What this task involves. The lines to find are those in the entries that hold the word "decided"; copy every one of them.

(Data excerpts)
(** The stored tokens of a seller, each readable under its account. *)
Definition tokens_sealed (d : doc) : Prop := exists seller (access refresh : EncryptedToken) a r,
  d !! "seller_id"%string = Some (VInt seller) /\
  d !! "access_token_ciphertext"%string = Some (VStr (ciphertext access)) /\
  d !! "access_token_dek_wrapped"%string = Some (VStr (dek_wrapped access)) /\
  d !! "token_nonce"%string = Some (VStr (nonce access)) /\
  d !! "refresh_token_ciphertext"%string = Some (VStr (ciphertext refresh)) /\
  d !! "refresh_token_dek_wrapped"%string = Some (VStr (dek_wrapped refresh)) /\
  d !! "refresh_token_nonce"%string = Some (VStr (nonce refresh)) /\
  sealed access (str_of_Z seller) a /\ sealed refresh (str_of_Z seller) r.

(** Fields a pass never writes. *)
Definition account_frame (d d' : doc) : Prop := forall k, ~ In k pass_fields -> d' !! k = d !! k.

(** The lock is released and the account is renewed, revoked, in error, or
    pending for a later pass. *)
Definition decided (now : Z) (d : doc) : Prop :=
  d !! "lock_held_until"%string = Some VNone /\
  (In (d !! "status"%string) [Some (VStr "revoked"); Some (VStr "error"); Some (VStr "refresh_pending")]%string \/
   d !! "status"%string = Some (VStr "active") /\
   exists n, d !! "expires_at"%string = Some (bson_encode (VDate true (now + n * second)))).

Definition due (id : string) (now : Z) (d : doc) : bool := matches 0 (lock_query id now) d.
Lemma due_any id now t d : matches t (lock_query id now) d = due id now d.
Proof using Type. reflexivity. Qed.

Lemma sealed_kept d d' :
  (forall k, In k ("seller_id"%string :: token_fields) -> d' !! k = d !! k) -> tokens_sealed d -> tokens_sealed d'.
Proof using Type.
  intros Hk (seller & a & r & ta & tr & Hseller & Hac & Had & Han & Hrc & Hrd & Hrn & Ha & Hr).
  exists seller, a, r, ta, tr. repeat split; try done; (rewrite Hk; [done|simpl; tauto]).
Qed.

(** Reading a document after a chain of assignments. *)
Ltac lookups := repeat first [rewrite lookup_insert_eq | rewrite lookup_insert_ne by done].
Ltac frame_field k Hk :=
  repeat rewrite lookup_insert_ne by (intros <-; apply Hk; unfold pass_fields, token_fields; simpl; tauto).
Ltac sealed_field := apply sealed_kept; intros k Hk; simpl in Hk;
  repeat match goal with H : _ \/ _ |- _ => destruct H as [<-|H] end; try done; by lookups.

(** What each update of the pass leaves. *)
Lemma lock_keeps t now d d' : apply_update t false (lock_update now) d = Some d' ->
  account_frame d d' /\ (tokens_sealed d -> tokens_sealed d').
Proof using Type.
  cbn [apply_update lock_update apply_upds apply_upd path_alter]. intros [= <-]. split; [|sealed_field].
  intros k Hk. by frame_field k Hk.
Qed.
Lemma revoke_keeps t now d d' : apply_update t false (revoke_update now) d = Some d' ->
  account_frame d d' /\ (tokens_sealed d -> tokens_sealed d') /\ decided now d'.
Proof using Type.
  cbn [apply_update revoke_update apply_upds apply_upd path_alter]. intros [= <-]. split; [|split; [sealed_field|]].
  - intros k Hk. by frame_field k Hk.
  - split; [by lookups|]. left. lookups. simpl. auto.
Qed.
Lemma failure_keeps t now e d d' : apply_update t false (failure_update e now) d = Some d' ->
  account_frame d d' /\ (tokens_sealed d -> tokens_sealed d') /\ decided now d'.
Proof using Type.
  cbn [apply_update failure_update apply_upds apply_upd path_alter]. intros [= <-]. split; [|split; [sealed_field|]].
  - intros k Hk. by frame_field k Hk.
  - split; [by lookups|]. left. lookups. simpl. destruct (refresh_retryable e); auto.
Qed.
Lemma renewal_keeps t now n seller access refresh a r d d' :
  d !! "seller_id"%string = Some (VInt seller) -> sealed access (str_of_Z seller) a -> sealed refresh (str_of_Z seller) r ->
  apply_update t false (renewal_update access refresh (now + n * second) now) d = Some d' ->
  account_frame d d' /\ tokens_sealed d' /\ decided now d'.
Proof using Type.
  intros Hs Ha Hr. cbn [apply_update renewal_update apply_upds apply_upd path_alter]. intros [= <-]. split; [|split].
  - intros k Hk. by frame_field k Hk.
  - exists seller, access, refresh, a, r. repeat split; try done; by lookups.
  - split; [by lookups|]. right. lookups. split; [done|]. exists n. by lookups.
Qed.

(** ** Calls on one account, nobody else writing *)

Abbreviation slot id := (ACCOUNTS, id).
(* ===== verification/RepricerEngine.v ===== *)
(** The repricer's decision engine: modules/repricer/.../engine.py, with the
    model fields it reads (core/.../models/operational.py). *)

From S2P Require Export PyDec.
From Stdlib Require Import QArith.

#[local] Open Scope Z_scope.

Inductive Decision :=
| SetPrice (new_price : dec) (reason : string)
| NoAction (reason : string) (candidate_price : option dec).

Record RepricerRule := {
  rr_id : string;
  rr_strategy : string;
  rr_min_price : dec;
  rr_max_price : dec;
  rr_active : bool;
}.

Record RepricerCatalogRule := {
  rc_id : string;
  rc_seller_id : string;
  rc_account_id : string;
  rc_strategy : string;
  rc_min_price : dec;
  rc_max_price : dec;
  rc_active : bool;
}.

Record RepricerLimits := {
  rl_enabled : bool;
  rl_min_price_limit : dec;
  rl_max_price_limit : dec;
  rl_undercut_delta : dec;
  rl_pause_competition : bool;
  rl_escalate_to_manual_review : bool;
}.

(** [RepricerAllies.allies], by account. *)
Abbreviation RepricerAllies := (list string).

Definition _reason (strategy : string) : string :=
  if String.eqb strategy "competitive" then "track_buybox"%string else strategy.

Definition _candidate_price (rule : RepricerRule) (current_price : dec) (buybox_price : option dec) :
    result (option dec) :=
  if String.eqb (rr_strategy rule) "min_price" then
    let! below := dec_lt current_price (rr_min_price rule) in
    Ok (Some (if below : bool then rr_min_price rule else current_price))
  else if String.eqb (rr_strategy rule) "maximize" then Ok (Some (rr_max_price rule))
  else Ok buybox_price.

Definition _catalog_candidate_price (rule : RepricerCatalogRule) (current_price : dec)
    (buybox_price : option dec) (limits : option RepricerLimits) : result (option dec) :=
  if String.eqb (rc_strategy rule) "min_price" then
    let! below := dec_lt current_price (rc_min_price rule) in
    Ok (Some (if below : bool then rc_min_price rule else current_price))
  else if String.eqb (rc_strategy rule) "maximize" then Ok (Some (rc_max_price rule))
  else
    match buybox_price with
    | None => Ok None
    | Some buybox_price =>
        match limits with
        | Some limits =>
            if rl_enabled limits then
              let! undercut := dec_sub buybox_price (rl_undercut_delta limits) in
              Ok (Some undercut)
            else Ok (Some buybox_price)
        | None => Ok (Some buybox_price)
        end
    end.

Result of the task.
Definition decided (now : Z) (d : doc) : Prop :=
  account_frame d d' /\ (tokens_sealed d -> tokens_sealed d') /\ decided now d'.
  account_frame d d' /\ (tokens_sealed d -> tokens_sealed d') /\ decided now d'.
  account_frame d d' /\ tokens_sealed d' /\ decided now d'.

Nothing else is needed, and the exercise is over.